Collected data:
Lemma located_modulePath (entries : list Dirent) (docDir : string)
  (dirs : list string) (f p m : string) :
  located env entries docDir "" dirs f p m ->
  Forall (fun d => d <> "") dirs ->
  m = String.concat "::" dirs.
Proof.
  intros Hloc Hdirs. inversion Hloc as [| ? ? ? d sub dirs' ? ? ? Hin Hloc']; subst.
  - done.
  - apply Forall_cons in Hdirs as [Hd _].
    apply (located_modulePath_from _ _ _ _ _ _ _ Hloc').
    unfold DocManager.nextModulePath. simpl. done.
Qed.

End Reach.

Lemma parse_is_doc_file (f m cn p : string) (s : SymbolInfo) :
  DocManager.parseSymbolFromFile f m cn p = Some s ->
  DocManager.is_doc_file f = true.
Proof.
  unfold DocManager.parseSymbolFromFile.
  destruct (DocManager.match_alternatives f DocManager.symbol_keywords)
    as [[ty name] |] eqn:Hm; [| done].
  intros _. apply match_alternatives_Some in Hm as (kw & Hin & -> & _ & _).
  unfold DocManager.is_doc_file. apply andb_true_iff. split.
  - unfold endsWith.
    replace (kw +:+ "." +:+ name +:+ ".html")
      with ((kw +:+ "." +:+ name) +:+ ".html") by by rewrite !append_assoc.
    by rewrite strip_suffix_app.
  - apply negb_true_iff, String.eqb_neq.
    unfold DocManager.symbol_keywords in Hin. simpl in Hin.
    destruct Hin as [H | [H | [H | [H | [H | [H | [H | [H | []]]]]]]]];
      injection H as <- <-; rewrite ?append_String, ?append_empty; discriminate.
Qed.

▶ Instructions to follow: Lines that include the word "entries" are to be extracted from the data above.

▶ Solution:
Lemma located_modulePath (entries : list Dirent) (docDir : string)
  located env entries docDir "" dirs f p m ->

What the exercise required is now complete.